[Stored items]

----------

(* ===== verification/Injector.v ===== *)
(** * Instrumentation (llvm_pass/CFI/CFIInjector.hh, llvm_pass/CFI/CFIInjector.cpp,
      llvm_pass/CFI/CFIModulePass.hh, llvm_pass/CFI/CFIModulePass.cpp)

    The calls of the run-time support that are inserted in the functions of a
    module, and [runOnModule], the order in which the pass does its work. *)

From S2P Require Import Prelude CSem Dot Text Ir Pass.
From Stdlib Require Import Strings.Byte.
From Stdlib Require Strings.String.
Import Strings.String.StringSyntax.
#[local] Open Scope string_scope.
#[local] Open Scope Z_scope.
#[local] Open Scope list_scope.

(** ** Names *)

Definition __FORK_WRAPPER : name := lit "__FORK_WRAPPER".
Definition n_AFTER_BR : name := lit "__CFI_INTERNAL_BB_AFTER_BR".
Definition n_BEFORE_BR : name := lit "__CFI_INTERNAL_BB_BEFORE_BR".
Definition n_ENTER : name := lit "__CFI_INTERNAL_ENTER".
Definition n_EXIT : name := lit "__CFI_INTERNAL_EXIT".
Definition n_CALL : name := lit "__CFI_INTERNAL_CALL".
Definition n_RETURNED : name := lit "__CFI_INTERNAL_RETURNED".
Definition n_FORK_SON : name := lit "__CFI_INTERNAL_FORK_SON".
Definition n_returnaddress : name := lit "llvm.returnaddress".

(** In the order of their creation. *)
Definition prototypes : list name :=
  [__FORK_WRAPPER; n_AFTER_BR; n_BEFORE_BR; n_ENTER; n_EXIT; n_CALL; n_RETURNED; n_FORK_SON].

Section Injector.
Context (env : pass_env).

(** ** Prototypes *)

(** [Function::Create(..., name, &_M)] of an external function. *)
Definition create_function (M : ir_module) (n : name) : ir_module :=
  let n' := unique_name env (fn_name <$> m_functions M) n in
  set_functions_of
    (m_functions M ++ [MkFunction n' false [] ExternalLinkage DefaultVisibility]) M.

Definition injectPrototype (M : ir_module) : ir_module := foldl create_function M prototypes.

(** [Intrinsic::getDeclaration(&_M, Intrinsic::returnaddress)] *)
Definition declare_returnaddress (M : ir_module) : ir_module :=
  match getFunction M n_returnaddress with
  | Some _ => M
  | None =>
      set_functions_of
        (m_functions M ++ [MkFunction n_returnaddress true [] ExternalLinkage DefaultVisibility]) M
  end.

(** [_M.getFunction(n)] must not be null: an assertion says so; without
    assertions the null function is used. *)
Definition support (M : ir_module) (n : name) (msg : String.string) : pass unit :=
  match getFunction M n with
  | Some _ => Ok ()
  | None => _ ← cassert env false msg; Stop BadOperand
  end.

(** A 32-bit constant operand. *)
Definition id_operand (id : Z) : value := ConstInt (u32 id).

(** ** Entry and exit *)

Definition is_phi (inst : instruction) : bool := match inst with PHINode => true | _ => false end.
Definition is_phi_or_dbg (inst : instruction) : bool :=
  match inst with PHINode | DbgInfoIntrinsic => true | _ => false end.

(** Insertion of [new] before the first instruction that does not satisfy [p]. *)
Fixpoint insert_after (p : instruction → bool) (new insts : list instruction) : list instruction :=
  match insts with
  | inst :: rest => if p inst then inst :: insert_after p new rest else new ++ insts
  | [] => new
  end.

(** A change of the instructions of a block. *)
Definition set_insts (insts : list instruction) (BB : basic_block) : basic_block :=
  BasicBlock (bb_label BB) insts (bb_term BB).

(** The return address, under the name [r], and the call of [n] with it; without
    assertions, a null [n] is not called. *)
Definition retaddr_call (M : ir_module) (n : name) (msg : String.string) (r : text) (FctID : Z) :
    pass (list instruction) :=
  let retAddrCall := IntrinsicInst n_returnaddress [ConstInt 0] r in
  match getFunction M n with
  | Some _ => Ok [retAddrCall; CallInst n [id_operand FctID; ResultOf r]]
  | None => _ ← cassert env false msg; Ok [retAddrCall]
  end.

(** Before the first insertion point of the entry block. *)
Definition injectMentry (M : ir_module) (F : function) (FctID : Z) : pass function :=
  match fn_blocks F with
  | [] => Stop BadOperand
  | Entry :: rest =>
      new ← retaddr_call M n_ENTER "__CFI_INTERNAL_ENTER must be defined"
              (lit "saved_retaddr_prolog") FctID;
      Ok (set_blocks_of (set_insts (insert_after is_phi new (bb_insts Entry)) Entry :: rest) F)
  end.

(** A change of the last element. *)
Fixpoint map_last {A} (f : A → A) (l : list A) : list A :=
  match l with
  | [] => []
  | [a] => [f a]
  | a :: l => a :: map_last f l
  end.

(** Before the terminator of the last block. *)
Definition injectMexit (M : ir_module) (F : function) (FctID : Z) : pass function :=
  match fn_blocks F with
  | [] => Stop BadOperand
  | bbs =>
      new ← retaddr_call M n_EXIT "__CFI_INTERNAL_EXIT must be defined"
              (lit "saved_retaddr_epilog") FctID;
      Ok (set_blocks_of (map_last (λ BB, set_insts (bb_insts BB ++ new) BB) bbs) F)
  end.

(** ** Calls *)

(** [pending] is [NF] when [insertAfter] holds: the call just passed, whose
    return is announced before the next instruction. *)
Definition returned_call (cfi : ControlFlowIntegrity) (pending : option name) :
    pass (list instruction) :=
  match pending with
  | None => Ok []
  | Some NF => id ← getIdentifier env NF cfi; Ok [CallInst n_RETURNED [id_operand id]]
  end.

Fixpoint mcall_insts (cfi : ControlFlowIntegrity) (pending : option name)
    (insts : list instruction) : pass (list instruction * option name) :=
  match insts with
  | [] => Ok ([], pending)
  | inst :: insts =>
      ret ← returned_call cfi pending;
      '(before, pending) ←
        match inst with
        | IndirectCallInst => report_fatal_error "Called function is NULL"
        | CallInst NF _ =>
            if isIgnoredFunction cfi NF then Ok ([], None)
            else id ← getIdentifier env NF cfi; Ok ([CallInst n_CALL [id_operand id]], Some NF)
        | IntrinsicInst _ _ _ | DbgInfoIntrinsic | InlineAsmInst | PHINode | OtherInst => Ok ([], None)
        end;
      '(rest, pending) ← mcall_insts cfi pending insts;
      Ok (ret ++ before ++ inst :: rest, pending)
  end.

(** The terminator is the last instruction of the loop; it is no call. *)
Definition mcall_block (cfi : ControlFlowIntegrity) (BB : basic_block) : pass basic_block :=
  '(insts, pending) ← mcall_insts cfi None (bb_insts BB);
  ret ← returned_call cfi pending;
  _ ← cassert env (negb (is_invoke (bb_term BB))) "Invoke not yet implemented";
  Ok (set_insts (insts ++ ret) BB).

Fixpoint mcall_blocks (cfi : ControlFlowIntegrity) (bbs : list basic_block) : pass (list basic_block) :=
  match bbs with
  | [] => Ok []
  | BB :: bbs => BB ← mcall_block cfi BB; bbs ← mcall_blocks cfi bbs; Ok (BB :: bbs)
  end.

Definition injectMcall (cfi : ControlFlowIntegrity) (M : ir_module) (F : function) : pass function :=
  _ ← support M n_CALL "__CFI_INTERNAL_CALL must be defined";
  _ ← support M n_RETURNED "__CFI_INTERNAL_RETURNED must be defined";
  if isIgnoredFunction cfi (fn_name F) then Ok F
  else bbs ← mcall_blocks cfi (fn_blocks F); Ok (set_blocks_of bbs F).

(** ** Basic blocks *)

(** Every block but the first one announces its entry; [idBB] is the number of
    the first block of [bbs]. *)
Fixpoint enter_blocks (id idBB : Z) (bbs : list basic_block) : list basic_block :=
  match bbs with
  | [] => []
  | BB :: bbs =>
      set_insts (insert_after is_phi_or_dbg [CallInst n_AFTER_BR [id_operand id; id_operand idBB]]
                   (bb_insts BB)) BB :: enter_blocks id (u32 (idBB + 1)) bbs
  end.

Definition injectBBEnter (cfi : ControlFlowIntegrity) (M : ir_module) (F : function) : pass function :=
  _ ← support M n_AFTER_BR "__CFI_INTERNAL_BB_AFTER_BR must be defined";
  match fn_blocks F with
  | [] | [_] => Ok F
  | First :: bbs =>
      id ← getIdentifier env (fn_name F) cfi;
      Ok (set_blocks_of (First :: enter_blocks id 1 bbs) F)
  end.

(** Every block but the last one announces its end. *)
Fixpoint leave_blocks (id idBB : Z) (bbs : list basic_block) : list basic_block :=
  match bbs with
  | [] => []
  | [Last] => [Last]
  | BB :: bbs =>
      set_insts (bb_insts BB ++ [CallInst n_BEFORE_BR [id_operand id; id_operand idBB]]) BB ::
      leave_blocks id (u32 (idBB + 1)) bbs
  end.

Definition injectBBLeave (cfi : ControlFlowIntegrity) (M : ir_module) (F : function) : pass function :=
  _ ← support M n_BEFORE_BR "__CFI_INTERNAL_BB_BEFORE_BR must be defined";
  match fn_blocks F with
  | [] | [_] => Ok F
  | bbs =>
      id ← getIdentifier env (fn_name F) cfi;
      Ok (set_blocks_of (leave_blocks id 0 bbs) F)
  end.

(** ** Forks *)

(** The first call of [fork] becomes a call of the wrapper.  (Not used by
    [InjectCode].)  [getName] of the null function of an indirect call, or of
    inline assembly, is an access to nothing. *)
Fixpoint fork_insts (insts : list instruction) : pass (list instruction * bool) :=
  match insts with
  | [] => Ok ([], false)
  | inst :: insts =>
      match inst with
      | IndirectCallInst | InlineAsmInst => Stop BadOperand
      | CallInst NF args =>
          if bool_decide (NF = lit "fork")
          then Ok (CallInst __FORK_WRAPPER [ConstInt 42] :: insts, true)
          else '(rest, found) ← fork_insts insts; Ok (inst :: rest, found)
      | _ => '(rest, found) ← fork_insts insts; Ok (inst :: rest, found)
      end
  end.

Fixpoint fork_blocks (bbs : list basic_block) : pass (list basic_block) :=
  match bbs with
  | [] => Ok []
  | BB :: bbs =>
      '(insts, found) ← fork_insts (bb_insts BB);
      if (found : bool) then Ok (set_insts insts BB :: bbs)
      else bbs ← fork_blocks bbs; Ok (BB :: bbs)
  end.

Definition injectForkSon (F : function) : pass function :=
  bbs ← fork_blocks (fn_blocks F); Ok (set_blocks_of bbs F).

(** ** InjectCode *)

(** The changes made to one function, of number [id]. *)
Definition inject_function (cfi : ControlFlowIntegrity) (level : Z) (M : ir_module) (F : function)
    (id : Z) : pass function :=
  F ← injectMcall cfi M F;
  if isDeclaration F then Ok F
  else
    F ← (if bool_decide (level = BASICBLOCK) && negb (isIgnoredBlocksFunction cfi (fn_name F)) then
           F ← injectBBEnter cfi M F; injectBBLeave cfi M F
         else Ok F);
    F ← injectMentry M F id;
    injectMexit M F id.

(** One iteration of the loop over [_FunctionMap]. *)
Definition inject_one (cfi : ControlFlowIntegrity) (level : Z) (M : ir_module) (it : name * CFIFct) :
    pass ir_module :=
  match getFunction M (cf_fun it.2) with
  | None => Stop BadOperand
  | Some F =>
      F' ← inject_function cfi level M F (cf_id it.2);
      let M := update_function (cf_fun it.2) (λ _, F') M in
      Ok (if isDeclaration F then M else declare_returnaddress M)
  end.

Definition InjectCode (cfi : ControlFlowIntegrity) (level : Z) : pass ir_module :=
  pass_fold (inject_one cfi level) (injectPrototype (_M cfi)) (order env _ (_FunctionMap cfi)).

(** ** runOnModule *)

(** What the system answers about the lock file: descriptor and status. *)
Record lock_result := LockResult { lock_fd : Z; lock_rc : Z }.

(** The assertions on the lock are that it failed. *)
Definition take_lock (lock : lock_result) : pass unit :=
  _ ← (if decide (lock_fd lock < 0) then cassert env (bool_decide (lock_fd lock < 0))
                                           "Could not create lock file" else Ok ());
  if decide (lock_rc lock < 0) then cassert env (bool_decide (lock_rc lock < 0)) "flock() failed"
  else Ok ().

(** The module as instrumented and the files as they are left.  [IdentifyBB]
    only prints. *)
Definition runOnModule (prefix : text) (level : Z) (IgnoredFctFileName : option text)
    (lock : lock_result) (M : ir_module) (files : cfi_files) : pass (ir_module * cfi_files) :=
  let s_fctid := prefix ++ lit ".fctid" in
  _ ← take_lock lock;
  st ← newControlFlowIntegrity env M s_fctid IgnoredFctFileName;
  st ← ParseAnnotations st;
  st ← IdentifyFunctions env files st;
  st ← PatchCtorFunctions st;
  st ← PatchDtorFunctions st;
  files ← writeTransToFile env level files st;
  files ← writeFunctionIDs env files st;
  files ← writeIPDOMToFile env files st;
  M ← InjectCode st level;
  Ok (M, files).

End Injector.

----------

• Task requirements: Give back, word for word, the lines of the records that run from the one holding "st ← newControlFlowIntegrity" to the very last.

• Exercise answer:
  st ← newControlFlowIntegrity env M s_fctid IgnoredFctFileName;
  st ← ParseAnnotations st;
  st ← IdentifyFunctions env files st;
  st ← PatchCtorFunctions st;
  st ← PatchDtorFunctions st;
  files ← writeTransToFile env level files st;
  files ← writeFunctionIDs env files st;
  files ← writeIPDOMToFile env files st;
  M ← InjectCode st level;
  Ok (M, files).

End Injector.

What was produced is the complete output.